--- Dataset extract Enclosed Below ---

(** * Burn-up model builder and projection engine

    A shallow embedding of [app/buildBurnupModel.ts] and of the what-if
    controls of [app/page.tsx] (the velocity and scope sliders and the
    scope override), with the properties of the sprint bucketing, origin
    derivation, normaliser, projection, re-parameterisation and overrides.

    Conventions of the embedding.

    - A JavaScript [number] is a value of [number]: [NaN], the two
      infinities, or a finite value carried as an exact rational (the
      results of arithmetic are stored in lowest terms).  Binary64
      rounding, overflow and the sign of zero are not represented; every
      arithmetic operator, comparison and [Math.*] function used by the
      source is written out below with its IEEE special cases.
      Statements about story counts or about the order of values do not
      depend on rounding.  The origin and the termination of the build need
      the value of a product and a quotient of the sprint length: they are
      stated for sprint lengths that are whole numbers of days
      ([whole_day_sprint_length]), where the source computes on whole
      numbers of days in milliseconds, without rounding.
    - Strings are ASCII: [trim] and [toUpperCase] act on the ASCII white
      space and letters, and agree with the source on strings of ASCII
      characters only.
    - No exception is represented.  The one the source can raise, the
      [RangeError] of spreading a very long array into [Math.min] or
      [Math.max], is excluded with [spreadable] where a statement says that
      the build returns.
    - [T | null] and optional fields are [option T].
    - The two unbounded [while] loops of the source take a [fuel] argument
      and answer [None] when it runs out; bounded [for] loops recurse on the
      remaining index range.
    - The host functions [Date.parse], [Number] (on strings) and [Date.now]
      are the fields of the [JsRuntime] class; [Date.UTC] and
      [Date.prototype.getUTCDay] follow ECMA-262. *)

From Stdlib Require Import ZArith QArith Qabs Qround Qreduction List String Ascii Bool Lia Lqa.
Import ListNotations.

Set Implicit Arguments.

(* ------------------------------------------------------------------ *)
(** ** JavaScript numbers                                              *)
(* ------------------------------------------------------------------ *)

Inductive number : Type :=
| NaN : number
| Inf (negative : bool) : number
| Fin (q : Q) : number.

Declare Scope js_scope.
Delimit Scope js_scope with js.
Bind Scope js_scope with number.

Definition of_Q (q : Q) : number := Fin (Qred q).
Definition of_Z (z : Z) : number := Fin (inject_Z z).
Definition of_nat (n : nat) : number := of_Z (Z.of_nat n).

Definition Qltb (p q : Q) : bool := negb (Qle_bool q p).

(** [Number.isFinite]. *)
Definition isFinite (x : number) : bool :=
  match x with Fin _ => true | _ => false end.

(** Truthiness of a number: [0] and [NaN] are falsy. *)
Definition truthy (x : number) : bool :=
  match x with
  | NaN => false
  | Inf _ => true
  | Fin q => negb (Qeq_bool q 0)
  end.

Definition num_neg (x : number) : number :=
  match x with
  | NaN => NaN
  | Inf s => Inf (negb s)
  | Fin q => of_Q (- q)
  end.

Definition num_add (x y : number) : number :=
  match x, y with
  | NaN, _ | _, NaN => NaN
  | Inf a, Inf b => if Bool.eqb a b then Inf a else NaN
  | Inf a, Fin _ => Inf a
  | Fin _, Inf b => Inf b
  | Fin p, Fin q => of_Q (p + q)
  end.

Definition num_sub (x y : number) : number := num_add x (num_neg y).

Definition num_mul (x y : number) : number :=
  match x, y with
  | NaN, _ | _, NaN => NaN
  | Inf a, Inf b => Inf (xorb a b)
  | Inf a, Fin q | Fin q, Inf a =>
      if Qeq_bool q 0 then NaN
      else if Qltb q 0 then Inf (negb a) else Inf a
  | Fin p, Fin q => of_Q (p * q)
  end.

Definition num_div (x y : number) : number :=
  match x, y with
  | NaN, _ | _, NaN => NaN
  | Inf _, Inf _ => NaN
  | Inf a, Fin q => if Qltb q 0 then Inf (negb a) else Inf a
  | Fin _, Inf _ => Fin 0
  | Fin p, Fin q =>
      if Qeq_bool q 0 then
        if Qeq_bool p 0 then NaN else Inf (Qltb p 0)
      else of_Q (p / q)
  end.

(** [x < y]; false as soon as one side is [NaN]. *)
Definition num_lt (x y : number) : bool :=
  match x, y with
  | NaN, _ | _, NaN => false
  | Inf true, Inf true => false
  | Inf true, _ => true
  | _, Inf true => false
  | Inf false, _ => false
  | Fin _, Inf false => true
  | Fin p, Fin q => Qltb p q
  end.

--- End of Enclosed Dataset extract ---
--- Dataset extract Enclosed Below ---

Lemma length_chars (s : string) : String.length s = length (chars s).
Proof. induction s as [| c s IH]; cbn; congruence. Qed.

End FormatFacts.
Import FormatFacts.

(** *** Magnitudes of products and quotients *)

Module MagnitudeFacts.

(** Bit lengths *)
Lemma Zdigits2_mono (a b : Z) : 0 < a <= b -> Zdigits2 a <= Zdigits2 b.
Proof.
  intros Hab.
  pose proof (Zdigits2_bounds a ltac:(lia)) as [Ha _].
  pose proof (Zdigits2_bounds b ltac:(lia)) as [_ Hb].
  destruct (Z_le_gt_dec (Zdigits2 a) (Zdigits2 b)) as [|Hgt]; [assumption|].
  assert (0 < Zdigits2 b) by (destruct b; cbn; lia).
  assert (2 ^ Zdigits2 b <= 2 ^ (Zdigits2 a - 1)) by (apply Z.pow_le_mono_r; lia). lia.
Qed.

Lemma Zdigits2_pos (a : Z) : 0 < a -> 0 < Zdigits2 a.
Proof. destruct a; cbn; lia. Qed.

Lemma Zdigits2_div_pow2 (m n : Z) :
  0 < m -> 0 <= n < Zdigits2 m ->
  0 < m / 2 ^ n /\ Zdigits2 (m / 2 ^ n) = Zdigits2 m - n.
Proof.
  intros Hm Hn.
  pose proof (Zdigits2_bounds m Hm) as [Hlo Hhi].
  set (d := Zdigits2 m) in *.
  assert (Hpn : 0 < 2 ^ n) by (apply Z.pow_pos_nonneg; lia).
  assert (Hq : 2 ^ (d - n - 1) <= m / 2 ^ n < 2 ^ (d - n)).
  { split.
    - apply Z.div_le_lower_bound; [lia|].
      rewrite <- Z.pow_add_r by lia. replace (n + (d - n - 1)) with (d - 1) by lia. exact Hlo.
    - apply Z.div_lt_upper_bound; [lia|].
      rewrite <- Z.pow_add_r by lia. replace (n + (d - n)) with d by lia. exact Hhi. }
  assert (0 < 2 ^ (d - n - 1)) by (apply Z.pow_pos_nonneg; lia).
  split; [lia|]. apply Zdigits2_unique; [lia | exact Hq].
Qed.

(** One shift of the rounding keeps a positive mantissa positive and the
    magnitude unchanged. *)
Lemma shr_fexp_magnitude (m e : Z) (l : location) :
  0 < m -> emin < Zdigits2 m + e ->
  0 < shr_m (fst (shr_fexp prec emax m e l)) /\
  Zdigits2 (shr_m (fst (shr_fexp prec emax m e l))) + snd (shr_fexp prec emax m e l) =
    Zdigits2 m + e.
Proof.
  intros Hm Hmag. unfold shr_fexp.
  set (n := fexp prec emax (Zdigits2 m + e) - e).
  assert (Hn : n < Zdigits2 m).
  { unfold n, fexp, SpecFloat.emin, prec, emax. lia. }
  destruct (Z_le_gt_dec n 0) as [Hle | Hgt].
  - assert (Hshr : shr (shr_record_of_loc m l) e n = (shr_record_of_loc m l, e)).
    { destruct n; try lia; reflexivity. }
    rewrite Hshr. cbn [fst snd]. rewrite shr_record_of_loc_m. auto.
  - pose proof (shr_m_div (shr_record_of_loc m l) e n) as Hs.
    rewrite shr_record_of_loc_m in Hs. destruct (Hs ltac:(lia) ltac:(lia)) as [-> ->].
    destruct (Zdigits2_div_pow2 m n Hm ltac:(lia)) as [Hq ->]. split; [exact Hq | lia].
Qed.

--- End of Enclosed Dataset extract ---

Find "- The two unbounded" in the entries above and copy that whole line exactly, then each line after it through the line that contains "if Qeq_bool q 0 then NaN".

- Answer space
    - The two unbounded [while] loops of the source take a [fuel] argument
      and answer [None] when it runs out; bounded [for] loops recurse on the
      remaining index range.
    - The host functions [Date.parse], [Number] (on strings) and [Date.now]
      are the fields of the [JsRuntime] class; [Date.UTC] and
      [Date.prototype.getUTCDay] follow ECMA-262. *)

From Stdlib Require Import ZArith QArith Qabs Qround Qreduction List String Ascii Bool Lia Lqa.
Import ListNotations.

Set Implicit Arguments.

(* ------------------------------------------------------------------ *)
(** ** JavaScript numbers                                              *)
(* ------------------------------------------------------------------ *)

Inductive number : Type :=
| NaN : number
| Inf (negative : bool) : number
| Fin (q : Q) : number.

Declare Scope js_scope.
Delimit Scope js_scope with js.
Bind Scope js_scope with number.

Definition of_Q (q : Q) : number := Fin (Qred q).
Definition of_Z (z : Z) : number := Fin (inject_Z z).
Definition of_nat (n : nat) : number := of_Z (Z.of_nat n).

Definition Qltb (p q : Q) : bool := negb (Qle_bool q p).

(** [Number.isFinite]. *)
Definition isFinite (x : number) : bool :=
  match x with Fin _ => true | _ => false end.

(** Truthiness of a number: [0] and [NaN] are falsy. *)
Definition truthy (x : number) : bool :=
  match x with
  | NaN => false
  | Inf _ => true
  | Fin q => negb (Qeq_bool q 0)
  end.

Definition num_neg (x : number) : number :=
  match x with
  | NaN => NaN
  | Inf s => Inf (negb s)
  | Fin q => of_Q (- q)
  end.

Definition num_add (x y : number) : number :=
  match x, y with
  | NaN, _ | _, NaN => NaN
  | Inf a, Inf b => if Bool.eqb a b then Inf a else NaN
  | Inf a, Fin _ => Inf a
  | Fin _, Inf b => Inf b
  | Fin p, Fin q => of_Q (p + q)
  end.

Definition num_sub (x y : number) : number := num_add x (num_neg y).

Definition num_mul (x y : number) : number :=
  match x, y with
  | NaN, _ | _, NaN => NaN
  | Inf a, Inf b => Inf (xorb a b)
  | Inf a, Fin q | Fin q, Inf a =>
      if Qeq_bool q 0 then NaN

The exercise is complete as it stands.